Consolidation du 7 septembre
2 septembre
Alors que le fringant ministre de l'économie venait de démissionner de son poste au gouvernement pour tenter de rencontrer un destin politique, il était loyal pour l'écriture de ce texte, de faire la recherche d'une photographie d'Emmanuel Macron risible, voire franchement comique ou ridicule. Il faut croire que la communication de cet apprenti en politique est déjà bien maîtrisée car, il est assez préservé de ce genre de clichés. Son physique avantageux et son sourire aux dents un peu écartées n'y sont sans doute pas pour rien. Il y a cependant celle-ci, qui le montre avec des lunettes qui lui ont été offertes par un opticien lors d'une de ses visites ministérielles. Mais, ce qui est intéressant, dans cette photographie, c'est qu'elle a tous les ingrédients pour être drôle, porteuse d'un comique de ridicule renvoyant le jeune ministre-gendre-idéal à un narcissisme de forcené - et la photographie dit aussi cela - ; mais elle n'est pas drôle et, prise en mars 2015, elle n'est d'ailleurs pas restée attachée à sa personne politique. Et je crois que ce serait étonnant qu'elle soit exploitée plus tard, car, si l'on veut suivre encore une fois Bergson, le ministre n'y apparaît pas comme une chose. Son large sourire dément qu'il puisse être dupe de l'image qui est en train d'être prise et qui sera publiée. Il en est le sujet, et non l'objet. Fût-il apparu gêné, crispé, embarrassé, que la photographie eût pu tourner à son désavantage. Ici, la photographie dit : c'est ridicule, je sais que c'est ridicule, mais c'est peut-être vrai, mais vous verrez, il y aura un jour des accessoires de campagne électorale qui prendront le même slogan. C'est sans doute cette agilité dans la communication sur soi qui a fait le succès du jeune homme. Cette photographie porte un message qui, malgré tout, est parfaitement agréé par son sujet. Il n'y a donc pas d'écart entre l'intention de l'image et la réception de celle-ci. Et, en conséquence, ce n'est pas drôle. Juste un peu pathétique.

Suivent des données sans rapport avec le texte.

Lemma grant_Observe_frame_witness :
  (grant.Observe rangeForward (mockDB (permissionRows [["ALTER"]]))
     (AGrant (aGrant ["SELECT"] ["MODIFY"])) []).1
  = Return (answer (AGrant (aGrant ["SELECT"] ["MODIFY"]))
              {| ResourceExists := false;
                 ResourceUpToDate := false;
                 ResourceLateInitialized := false |} None).
Proof.
  destruct (grant_Observe_frame rangeForward
              (mockDB (permissionRows [["ALTER"]]))
              (aGrant ["SELECT"] ["MODIFY"])
              "example_role" "example_keyspace" [] eq_refl eq_refl)
    as (r & cr' & Hrun & _).
  rewrite Hrun. f_equal. vm_compute in Hrun. by injection Hrun as <-.
Defined.

(** ** Grant: the existence flag *)

Lemma rangeForward_order : grant.rangeOrder rangeForward.
Proof. by intros m. Qed.

Lemma rangeBackward_order : grant.rangeOrder rangeBackward.
Proof. intros m. apply reverse_Permutation. Qed.

(** When the permission query succeeds, Observe of a Grant reports
    exists = true exactly when the desired permission that the range over
    the map visits first is an observed one. *)
Lemma grant_Observe_exists_first_ranged
    (mapRange : gmap string bool -> list string) (db : DB) (cr : Grant)
    (role keyspace : string) (h : Trace) (iter : Iter) :
  let D := grant.replaceUnderscoreWithSpace
             (Grant_Privileges (Grant_ForProvider cr)) in
  Grant_Role (Grant_ForProvider cr) = Some role ->
  Grant_Keyspace (Grant_ForProvider cr) = Some keyspace ->
  db_Query db h (grant.observeQuery keyspace) [role] = (iter, None) ->
  exists r : Result ExternalObservation,
    (grant.Observe mapRange db (AGrant cr) h).1 = Return r
    /\ (ResourceExists (result r) = true
        <-> exists p, head (mapRange (grant.markAll ∅ D)) = Some p
                      /\ p ∈ concat (scanStringLists iter)).
Proof.
  intros D Hrole Hkeyspace Hquery.
  rewrite (grant_Observe_run mapRange db cr role keyspace h iter
             Hrole Hkeyspace Hquery).
  fold D. cbn [fst]. eexists. split; [reflexivity|].
  cbn [result ResourceExists answer].
  destruct (mapRange (grant.markAll ∅ D)) as [|p keys]; cbn.
  - split; [done|]. by intros (p & [=] & _).
  - rewrite index_observed. split.
    + intros Hp%bool_decide_eq_true_1. by exists p.
    + intros (q & [= <-] & Hq). by apply bool_decide_eq_true_2.
Qed.

(** The existence flag is false for an empty desired list and true for a
    non-empty desired list that is observed in full; it is true only if some
    desired privilege is observed. *)
Lemma grant_Observe_exists_bounds
    (mapRange : gmap string bool -> list string) (db : DB) (cr : Grant)
    (role keyspace : string) (h : Trace) (iter : Iter) :
  let D := grant.replaceUnderscoreWithSpace
             (Grant_Privileges (Grant_ForProvider cr)) in
  let observed := concat (scanStringLists iter) in
  grant.rangeOrder mapRange ->
  Grant_Role (Grant_ForProvider cr) = Some role ->
  Grant_Keyspace (Grant_ForProvider cr) = Some keyspace ->
  db_Query db h (grant.observeQuery keyspace) [role] = (iter, None) ->
  exists r : Result ExternalObservation,
    (grant.Observe mapRange db (AGrant cr) h).1 = Return r
    /\ (ResourceExists (result r) = true ->
        exists p, p ∈ D /\ p ∈ observed)
    /\ (D = [] -> ResourceExists (result r) = false)
    /\ (D <> [] -> (forall p, p ∈ D -> p ∈ observed) ->
        ResourceExists (result r) = true).
Proof.
  intros D observed Horder Hrole Hkeyspace Hquery.
  destruct (grant_Observe_exists_first_ranged mapRange db cr role keyspace
              h iter Hrole Hkeyspace Hquery) as (r & Hrun & Hexists).
  fold D in Hexists. exists r. split; [done|]. clearbody D. subst observed.
  assert (Hhead : forall p, head (mapRange (grant.markAll ∅ D)) = Some p ->
                            p ∈ D).
  { intros p Hp. apply (ranged_keys mapRange D p Horder).
    destruct (mapRange _) as [|q keys]; [done|].
    injection Hp as ->. by left. }
  split; [|split].
  - intros (p & Hp & Hobs)%Hexists. exists p. split; [by apply Hhead|done].
  - intros HD. apply not_true_is_false.
    intros (p & Hp%Hhead & _)%Hexists. rewrite HD in Hp.
    by apply not_elem_of_nil in Hp.
  - intros HD Hall. apply Hexists.
    destruct (mapRange (grant.markAll ∅ D)) as [|p keys] eqn:Hkeys.
    + destruct D as [|q D']; [done|].
      assert (Hq : q ∈ mapRange (grant.markAll ∅ (q :: D')))
        by (apply (ranged_keys mapRange (q :: D') q Horder); by left).
      rewrite Hkeys in Hq. by apply not_elem_of_nil in Hq.
    + exists p. split; [done|]. by apply Hall, Hhead.
Qed.
(** * db_migrations: the legacy-to-normalized migration scripts

    A shallow embedding of [scripts/migrate_data.py] (the record-at-a-time
    pipeline) and of the transformation helpers of
    [scripts/migrate_with_pandas.py] (the columnar variant), with the
    properties of the field normalizers, of the identity maps and of the
    batched transaction discipline.

    Conventions of the embedding.
    - A Python [str] is a [string]; the text handled is ASCII (code points
      below 128, [PyStr.ascii_text]), which is what the character classes
      and case mappings below describe. Outside ASCII Python follows the
      Unicode tables, which are not embedded: a statement that depends on
      what [str.upper], [str.lower], [str.capitalize], [str.title] or
      [str.strip] do to a character is stated for ASCII text.
    - A column [Numeric(10, 2)] holds what PostgreSQL makes of the value
      written to it ([numeric_10_2]).
    - A nullable column or an absent argument is an [option]; Python's
      [if not x] on an [Optional[str]] is [falsy].
    - A Python dict used as a map is a [gmap]. *)

From Stdlib Require Import ZArith NArith Ascii String List Bool Lia.
From stdpp Require Import base option list strings pretty gmap fin_maps.

Local Open Scope string_scope.
Local Open Scope Z_scope.

(** ** Characters and strings, as Python's [str] methods see them *)

Module PyStr.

S'agissant donc de demeurer sujet de sa propre image, il y a aussi le cas de ces photographies qui ont presque tous les ingrédients pour  tourner au désavantage de la personnalité qu'elles représentent, et qui, pourtant, la laissent indemne. Ainsi, la photographie représentant M. Emmanuel Macron, alors ministre de l'économie, chaussé de lunettes publicitaires déclarant un amour pour lui-même, cadeau d'un opticien de l'est de la France rencontré lors d'une visite ministérielle, n'a pas eu le succès qu'elle aurait pu avoir. Elle a tous les ingrédients pour être drôle, porteuse d'un comique de ridicule renvoyant le jeune ministre-gendre-idéal à un narcissisme de forcené - et la photographie dit aussi cela - ; mais elle n'est pas drôle et, prise en mars 2015, elle n'est d'ailleurs pas restée attachée à sa personne politique. Et il serait étonnant qu'elle soit exploitée plus tard, car, si l'on veut suivre encore une fois Bergson, le ministre n'y apparaît pas comme une chose. Son large sourire aux dents un peu écartées dément qu'il soit dupe de l'image qui est prise et qui sera publiée. Il en est le sujet, et non l'objet. Fût-il apparu gêné, crispé, embarrassé, que la photographie eût basculé dans le comique. Ici, la photographie dit : c'est ridicule, je sais que c'est ridicule, mais c'est peut-être vrai, et vous verrez, il y aura un jour des accessoires de campagne électorale qui prendront le même slogan. C'est d'ailleurs sans doute cette agilité dans la communication sur soi qui a fait le succès du jeune homme. Cette photographie porte un message qui, malgré tout, est parfaitement agréé par son sujet. Il n'y a donc pas l'écart entre l'intention de l'image et la réception de l'image qui produit l'effet comique. Et, en conséquence, ce n'est pas drôle. Juste un peu pathétique.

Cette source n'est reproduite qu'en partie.